953 F.3d 1196
11th Cir.2020Background
- Plaintiff Kenneth Kerrivan smoked from his teens for decades, developed COPD in 1993, and now suffers severe, end‑stage COPD that prevents work and daily activities.
- Engle class findings (preclusive in Engle progeny litigation) established industry liability themes: cigarettes cause disease, nicotine is addictive, manufacturers concealed risks and conspired to mislead consumers.
- At a two‑phase trial, a jury found for Kerrivan: $15.8 million compensatory damages (apportioned: Kerrivan 19%, Philip Morris 50%, R.J. Reynolds 31%) and $25.3 million punitive damages ($15.7M vs. Philip Morris; $9.6M vs. R.J. Reynolds).
- Tobacco Companies moved for JMOL and a new trial/remittitur arguing the compensatory award was excessive, punitive damages were unconstitutional, and fraud claims lacked proof of detrimental reliance; the district court denied relief.
- The Eleventh Circuit affirmed: it reviewed compensatory‑award denial for abuse of discretion, punitive‑damages constitutionality de novo (with factual deference), and JMOL de novo.
Issues
| Issue | Plaintiff's Argument | Defendant's Argument | Held |
|---|---|---|---|
| Were compensatory damages excessive? | Kerrivan: award is supported by daily, permanent physical injuries and life‑altering effects of COPD. | Tobacco Cos.: award shows passion/prejudice; larger than comparable Engle progeny awards and exceeded counsel’s closing benchmark. | Affirmed — award not excessive under Fla. Stat. §768.74: jury verdict reasonably related to proven injury; statutory factors (no passion, not speculative, supported by evidence) favor upholding. |
| Were punitive damages unconstitutionally excessive? | Kerrivan: punitive award justified by defendants’ reprehensible, deceptive, repeated conduct and designed addictiveness of products. | Tobacco Cos.: punitive award disproportionate to harm; aggregate punishment across Engle cases would be excessive. | Affirmed — punitive award passes Gore/State Farm guideposts (high reprehensibility; low single‑digit ratio ~1.6:1; civil‑penalty comparison not dispositive). |
| Did plaintiff prove detrimental reliance for fraud/conspiracy claims? | Kerrivan: pervasive, decades‑long industry disinformation and his testimony (influenced by ads; believed filters/lights safer) support an inference of reliance. | Tobacco Cos.: plaintiff failed to identify reliance on any particular misleading statement; Whitmire purportedly requires proof of exposure to a specific statement. | Affirmed — Engle‑progeny law permits inference of reliance from exposure to pervasive disinformation and plaintiff’s testimony; Whitmire did not overrule that principle. |
Key Cases Cited
- Engle v. Liggett Grp., Inc., 945 So. 2d 1246 (Fla. 2006) (establishes preclusive findings for Engle progeny).
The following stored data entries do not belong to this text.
Lemma none_active_of (E : Env) m0 packname :
  enabled_instances E (reload E m0) packname = [] ->
  none_active E packname (cross_reference E (reload E m0) packname) (fs m0).
Proof.
  intros Hn x Hx He.
  destruct (instance_of E packname _ x) eqn:Hi; [|reflexivity].
  assert (H : In x (enabled_instances E (reload E m0) packname))
    by (apply enabled_instances_fresh; repeat split; assumption).
  rewrite Hn in H. destruct H.
Qed.

(** A single-active id has its enabled instances, if any, in one
    directory of the tree. *)
Lemma single_active_at (E : Env) m0 packname :
  single_active E (reload E m0) packname ->
  exists p, at_most_at E packname (cross_reference E (reload E m0) packname) (fs m0) p.
Proof.
  intros Hs. destruct (enabled_instances E (reload E m0) packname) as [|a l] eqn:Ha.
  - exists []. apply none_active_at, none_active_of. exact Ha.
  - exists (pk_fullpath a). apply at_most_at_of; [exact Hs|]. rewrite Ha. left. reflexivity.
Qed.

Lemma index_of_a_scan_reload (E : Env) m : index_of_a_scan E (reload E m).
Proof.
  exists (fs m). unfold reload. destruct (build_index E (fs m)). reflexivity.
Qed.

Lemma index_of_a_scan_same (E : Env) m m' :
  installed_node_packages m' = installed_node_packages m ->
  index_of_a_scan E m -> index_of_a_scan E m'.
Proof. intros H [t Ht]. exists t. rewrite H. exact Ht. Qed.

(** An enabled package of such an index names a directory of the
    active root. *)
Lemma index_enabled_path (E : Env) m packname x :
  index_of_a_scan E m ->
  In x (get_packages_by_name_or_url E m packname) -> pk_is_enabled x = true ->
  exists n, pk_fullpath x = [n] /\ n <> ".disabled".
Proof.
  intros [t Ht] Hx He.
  assert (Hi : installed_node_packages m
               = installed_node_packages (reload E (mkManager t [] [] []))).
  { rewrite Ht. unfold reload. simpl. destruct (build_index E t). reflexivity. }
  rewrite (lookup_index_only E _ m packname Hi) in Hx.
  apply lookup_in_scan in Hx.
  destruct (enabled_in_scan E _ _ Hx He) as [n [d [Hp [Hn _]]]].
  exists n. split; assumption.
Qed.

(* ------------------------------------------------------------------ *)
(** ** What each operation does to the active root *)

Lemma bind_post {A B} (c : M A) (k : A -> M B) (Q : Manager * res B -> Prop) m :
  (forall m1 e, c m = (m1, Raise e) -> Q (m1, Raise e)) ->
  (forall m1 a, c m = (m1, Ok a) -> Q (k a m1)) ->
  Q (bind c k m).
Proof.
  intros Hr Ho. unfold bind. destruct (c m) as [m1 [a|e]] eqn:Hc.
  - apply Ho. reflexivity.
  - apply Hr. reflexivity.
Qed.

(** [unified_disable] puts nothing into the active root, and the
    directory of the instance it selects is not there afterwards, whether
    the move was made or the directory was missing. It never returns a
    failed result. *)
Lemma unified_disable_effect (E : Env) m packname m' out :
  index_of_a_scan E m ->
  unified_disable E m packname = (m', out) ->
  installed_node_packages m' = installed_node_packages m
  /\ shrinks E (fs m) (fs m')
  /\ (forall n, n <> ".disabled" -> Fs.find n (fs m) = None -> Fs.find n (fs m') = None)
  /\ (forall a n, snd (disable_scan (get_packages_by_name_or_url E m packname)) = Some a ->
                  pk_fullpath a = [n] -> Fs.find n (fs m') = None)
  /\ (forall r, out = Ok r -> result r = true)
  /\ (snd (disable_scan (get_packages_by_name_or_url E m packname)) = None -> m' = m).
Proof.
  intros Hi H.
  destruct (snd (disable_scan (get_packages_by_name_or_url E m packname)))
    as [a|] eqn:Hs.
  2:{ pose proof (unified_disable_skip E m packname Hs) as Hm.
      rewrite H in Hm. simpl in Hm. subst m'.
      refine (conj eq_refl (conj (shrinks_refl E _) (conj (fun _ _ Hf => Hf)
               (conj _ (conj _ (fun _ => eq_refl)))))).
      - intros a n Ha. discriminate.
      - unfold unified_disable in H.
        destruct (disable_scan _) as [[x|] [a|]]; simpl in Hs; try discriminate;
          inversion H; subst; intros r Hr; inversion Hr; reflexivity. }
  destruct (disable_selected_enabled _ _ Hs) as [Hin He].
  destruct (index_enabled_path E m packname a Hi Hin He) as [n [Hp Hn]].
  destruct (disable_scan_selected _ _ Hs) as [x Hx].
  pose proof (disable_to_path_root E m packname a n Hp) as Hto.
  set (q := components _) in Hto.
  destruct (Fs.find n (fs m)) as [d|] eqn:Hd.
  - destruct (unified_disable_moves E m packname a n d Hs Hp Hn Hd) as [Hm _].
    rewrite Hto in Hm. rewrite Hm in H. clear Hm.
    set (t0 := if Fs.exists_ (".disabled" :: q) (fs m)
               then Fs.remove (".disabled" :: q) (fs m) else fs m) in *.
    pose proof (f_equal fst H) as H1. pose proof (f_equal snd H) as H2.
    cbn [fst snd] in H1, H2. clear H. subst m' out.
    assert (Hs0 : shrinks E (fs m) t0).
    { unfold t0. destruct (Fs.exists_ _ (fs m)); [apply shrinks_remove|apply shrinks_refl]. }
    refine (conj eq_refl (conj _ (conj _ (conj _ (conj _ _))))).
    + cbn [fs set_fs]. eapply shrinks_trans; [exact Hs0|].
      eapply shrinks_trans; [apply (shrinks_remove E [n])|apply shrinks_insert_inactive].
    + intros n' Hn' Hf. cbn [fs set_fs]. rewrite (find_insert_inactive _ _ _ _ Hn').
      apply find_remove_none. unfold t0.
      destruct (Fs.exists_ _ (fs m)); [apply find_remove_none|]; exact Hf.
    + intros a' n' Ha' Hp'. inversion Ha'; subst a'. rewrite Hp in Hp'.
      injection Hp' as Hp'. subst n'. cbn [fs set_fs].
      apply (moved_source_is_gone n q d t0 Hn).
    + intros r Hr. inversion Hr. reflexivity.
    + intros Hc. discriminate.
  - unfold unified_disable in H. rewrite Hx, Hto in H.
    set (t0 := if Fs.exists_ (".disabled" :: q) (fs m)
               then Fs.remove (".disabled" :: q) (fs m) else fs m) in *.
    assert (Hs0 : shrinks E (fs m) t0).
    { unfold t0. destruct (Fs.exists_ _ (fs m)); [apply shrinks_remove|apply shrinks_refl]. }
    assert (Hf0 : forall n', Fs.find n' (fs m) = None -> Fs.find n' t0 = None).
    { intros n' Hf. unfold t0.
      destruct (Fs.exists_ _ (fs m)); [apply find_remove_none|]; exact Hf. }
    unfold shutil_move in H. rewrite Hp in H.
    change (Fs.lookup [n] t0) with (Fs.find n t0) in H. rewrite (Hf0 n Hd) in H.
    pose proof (f_equal fst H) as H1. pose proof (f_equal snd H) as H2.
    cbn [fst snd] in H1, H2. clear H. subst m' out.
    refine (conj eq_refl (conj Hs0 (conj (fun n' _ Hf => Hf0 n' Hf) (conj _ (conj _ _))))).
    + intros a' n' Ha' Hp'. inversion Ha'; subst a'. rewrite Hp in Hp'.
      injection Hp' as Hp'. subst n'. cbn [fs set_fs]. apply Hf0. exact Hd.
    + intros r Hr. discriminate.
    + intros Hc. discriminate.
Qed.
(** * SIDCO wildfire scraper: the two HTML parsers of [sidco_scraper.py]

    A shallow embedding of [parsear_tabla_incendios] (the listing parser) and
    [parsear_ficha_incendio] (the detail parser), together with the parts of
    the Python runtime and of BeautifulSoup they call, and the properties of
    the specification proved about them.

    The embedding starts from the tree BeautifulSoup builds from the page
    ([BeautifulSoup(html, "lxml")]); every later step of the two functions
    (searches, text extraction, the regular expression, [float], [strptime],
    the loops and their exceptions) is a definition below.

    - A [str] is a list of code points; a [float] is a binary64 number and
      [float(str)] rounds to the nearest one.
    - An exception is a [Raise] of the result type; [for] loops stop at the
      first one, [try ... except ValueError] catches the [ValueError]s.
    - [filas] is a list of records with the thirteen keys of the
      dictionaries; the function is followed up to the list the data frame
      is built from.  [datos] is a finite map from keys to values.
    - The "text" a search by [string=] looks at is the [.string] of the tag;
      the text of a cell is its [get_text(strip=True)].
    - [scrapear_incendios_y_fichas] asks the browser and [print] through a
      history of calls that the outside answers, with any exception it
      likes; its data frame is the list of its rows, a row a finite map
      from the names of the columns to cells, and what pandas reads back
      for a [None] of [url_ficha] ([None] or [nan]) is the outside's to
      say.  Of [main], the cleaning of the names of the columns. *)

From Stdlib Require Import ZArith NArith QArith List Ascii String Lia.
From Stdlib Require Import Floats.SpecFloat.
From Stdlib Require DecimalString.
From stdpp Require Import base option list gmap.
- BMW of N. Am., Inc. v. Gore, 517 U.S. 559 (1996) (three‑guidepost test for punitive damages excessiveness).
- State Farm Mut. Auto. Ins. Co. v. Campbell, 538 U.S. 408 (2003) (reprehensibility and ratio considerations in punitive damages review).
- Odom v. R.J. Reynolds Tobacco Co., 254 So. 3d 268 (Fla. 2018) (Florida statutory review of excessive verdicts under §768.74).
- Cote v. R.J. Reynolds Tobacco Co., 909 F.3d 1094 (11th Cir. 2018) (permitting inference of reliance in Engle‑progeny fraud claims based on exposure to industry disinformation).
- Graham v. R.J. Reynolds Tobacco Co., 857 F.3d 1169 (11th Cir. en banc 2017) (treating Douglas/Engle preclusive effect as state‑law issue binding federal courts in diversity cases).
- Bogle v. McClure, 332 F.3d 1347 (11th Cir. 2003) (deference and standards in reviewing compensatory damage awards).
- Schoeff v. R.J. Reynolds, 232 So. 3d 294 (Fla. 2017) (affirming large Engle‑progeny compensatory and punitive awards).